ASSIGNED TASK — In the material below, find the line with "(** Modelled from the spec: [DS::SocketType], declared" and the line with "marked connected while", then output those two lines and every line between them, exactly.
RECORD EXTRACTS START
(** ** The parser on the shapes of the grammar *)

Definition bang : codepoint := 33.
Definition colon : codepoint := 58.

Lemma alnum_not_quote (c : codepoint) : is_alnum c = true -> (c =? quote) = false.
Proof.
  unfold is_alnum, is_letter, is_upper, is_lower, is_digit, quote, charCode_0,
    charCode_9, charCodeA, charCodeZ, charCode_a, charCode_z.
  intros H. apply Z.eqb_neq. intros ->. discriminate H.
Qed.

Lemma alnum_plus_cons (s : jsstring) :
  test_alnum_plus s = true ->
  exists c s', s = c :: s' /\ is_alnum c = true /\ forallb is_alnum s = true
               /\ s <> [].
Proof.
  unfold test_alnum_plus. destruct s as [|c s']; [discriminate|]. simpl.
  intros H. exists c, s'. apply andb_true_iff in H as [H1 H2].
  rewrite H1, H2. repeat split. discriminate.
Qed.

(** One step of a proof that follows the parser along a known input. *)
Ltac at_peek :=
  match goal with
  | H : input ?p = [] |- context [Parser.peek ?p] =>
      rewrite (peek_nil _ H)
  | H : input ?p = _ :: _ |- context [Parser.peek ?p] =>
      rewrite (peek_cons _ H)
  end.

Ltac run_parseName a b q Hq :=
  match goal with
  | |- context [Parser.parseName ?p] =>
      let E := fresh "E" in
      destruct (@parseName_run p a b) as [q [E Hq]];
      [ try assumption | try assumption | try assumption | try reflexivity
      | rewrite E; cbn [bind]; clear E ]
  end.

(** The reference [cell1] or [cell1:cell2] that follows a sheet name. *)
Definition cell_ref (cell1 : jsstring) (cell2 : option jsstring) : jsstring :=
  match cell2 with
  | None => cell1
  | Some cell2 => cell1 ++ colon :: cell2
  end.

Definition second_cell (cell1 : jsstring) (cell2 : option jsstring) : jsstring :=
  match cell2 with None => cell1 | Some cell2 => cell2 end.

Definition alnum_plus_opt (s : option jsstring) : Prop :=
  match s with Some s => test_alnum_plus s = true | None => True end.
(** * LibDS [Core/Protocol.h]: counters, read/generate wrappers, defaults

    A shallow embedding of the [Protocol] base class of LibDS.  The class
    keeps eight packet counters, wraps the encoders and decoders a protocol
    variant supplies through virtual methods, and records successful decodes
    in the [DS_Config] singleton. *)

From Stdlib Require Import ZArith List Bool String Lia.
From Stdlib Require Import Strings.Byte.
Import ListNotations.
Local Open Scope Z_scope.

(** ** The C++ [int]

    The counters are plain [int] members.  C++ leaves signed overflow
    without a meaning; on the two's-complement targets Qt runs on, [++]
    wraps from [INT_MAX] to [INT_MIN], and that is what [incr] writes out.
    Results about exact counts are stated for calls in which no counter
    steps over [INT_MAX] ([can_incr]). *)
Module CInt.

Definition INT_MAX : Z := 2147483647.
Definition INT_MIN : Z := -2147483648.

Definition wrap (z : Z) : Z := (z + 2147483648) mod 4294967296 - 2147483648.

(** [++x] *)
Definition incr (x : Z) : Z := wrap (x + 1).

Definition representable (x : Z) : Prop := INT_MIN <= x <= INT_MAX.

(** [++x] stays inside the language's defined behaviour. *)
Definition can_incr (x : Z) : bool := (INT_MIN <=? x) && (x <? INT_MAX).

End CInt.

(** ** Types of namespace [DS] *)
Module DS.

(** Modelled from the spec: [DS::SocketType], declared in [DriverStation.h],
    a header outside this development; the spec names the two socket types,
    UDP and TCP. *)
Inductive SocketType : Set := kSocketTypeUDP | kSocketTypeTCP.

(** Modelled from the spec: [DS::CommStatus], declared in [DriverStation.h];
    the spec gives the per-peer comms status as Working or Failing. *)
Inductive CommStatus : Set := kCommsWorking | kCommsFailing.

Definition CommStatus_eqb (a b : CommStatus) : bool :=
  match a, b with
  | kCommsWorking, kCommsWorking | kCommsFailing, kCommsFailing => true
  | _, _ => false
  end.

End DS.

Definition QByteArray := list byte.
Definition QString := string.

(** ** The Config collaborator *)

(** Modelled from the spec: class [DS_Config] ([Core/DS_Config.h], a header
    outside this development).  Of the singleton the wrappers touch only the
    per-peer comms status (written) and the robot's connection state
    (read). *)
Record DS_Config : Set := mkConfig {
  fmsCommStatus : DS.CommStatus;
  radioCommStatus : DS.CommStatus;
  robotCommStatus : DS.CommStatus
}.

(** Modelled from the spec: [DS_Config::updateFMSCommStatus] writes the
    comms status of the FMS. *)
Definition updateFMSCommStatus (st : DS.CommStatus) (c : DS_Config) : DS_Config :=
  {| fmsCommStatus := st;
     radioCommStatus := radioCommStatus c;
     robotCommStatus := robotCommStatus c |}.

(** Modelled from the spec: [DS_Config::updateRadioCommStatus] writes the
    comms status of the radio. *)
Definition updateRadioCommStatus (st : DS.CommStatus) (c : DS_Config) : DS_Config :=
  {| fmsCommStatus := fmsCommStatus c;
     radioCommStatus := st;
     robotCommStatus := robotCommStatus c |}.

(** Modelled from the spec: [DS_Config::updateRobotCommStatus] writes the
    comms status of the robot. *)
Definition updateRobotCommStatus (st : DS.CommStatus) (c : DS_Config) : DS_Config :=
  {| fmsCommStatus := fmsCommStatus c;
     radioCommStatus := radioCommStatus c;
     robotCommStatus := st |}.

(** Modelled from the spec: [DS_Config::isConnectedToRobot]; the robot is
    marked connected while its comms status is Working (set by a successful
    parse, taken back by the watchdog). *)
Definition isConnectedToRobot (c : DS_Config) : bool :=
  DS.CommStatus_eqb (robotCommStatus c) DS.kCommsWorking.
RECORD EXTRACTS END
RESPONSE AREA —
(** Modelled from the spec: [DS::SocketType], declared in [DriverStation.h],
    a header outside this development; the spec names the two socket types,
    UDP and TCP. *)
Inductive SocketType : Set := kSocketTypeUDP | kSocketTypeTCP.

(** Modelled from the spec: [DS::CommStatus], declared in [DriverStation.h];
    the spec gives the per-peer comms status as Working or Failing. *)
Inductive CommStatus : Set := kCommsWorking | kCommsFailing.

Definition CommStatus_eqb (a b : CommStatus) : bool :=
  match a, b with
  | kCommsWorking, kCommsWorking | kCommsFailing, kCommsFailing => true
  | _, _ => false
  end.

End DS.

Definition QByteArray := list byte.
Definition QString := string.

(** ** The Config collaborator *)

(** Modelled from the spec: class [DS_Config] ([Core/DS_Config.h], a header
    outside this development).  Of the singleton the wrappers touch only the
    per-peer comms status (written) and the robot's connection state
    (read). *)
Record DS_Config : Set := mkConfig {
  fmsCommStatus : DS.CommStatus;
  radioCommStatus : DS.CommStatus;
  robotCommStatus : DS.CommStatus
}.

(** Modelled from the spec: [DS_Config::updateFMSCommStatus] writes the
    comms status of the FMS. *)
Definition updateFMSCommStatus (st : DS.CommStatus) (c : DS_Config) : DS_Config :=
  {| fmsCommStatus := st;
     radioCommStatus := radioCommStatus c;
     robotCommStatus := robotCommStatus c |}.

(** Modelled from the spec: [DS_Config::updateRadioCommStatus] writes the
    comms status of the radio. *)
Definition updateRadioCommStatus (st : DS.CommStatus) (c : DS_Config) : DS_Config :=
  {| fmsCommStatus := fmsCommStatus c;
     radioCommStatus := st;
     robotCommStatus := robotCommStatus c |}.

(** Modelled from the spec: [DS_Config::updateRobotCommStatus] writes the
    comms status of the robot. *)
Definition updateRobotCommStatus (st : DS.CommStatus) (c : DS_Config) : DS_Config :=
  {| fmsCommStatus := fmsCommStatus c;
     radioCommStatus := radioCommStatus c;
     robotCommStatus := st |}.

(** Modelled from the spec: [DS_Config::isConnectedToRobot]; the robot is
    marked connected while its comms status is Working (set by a successful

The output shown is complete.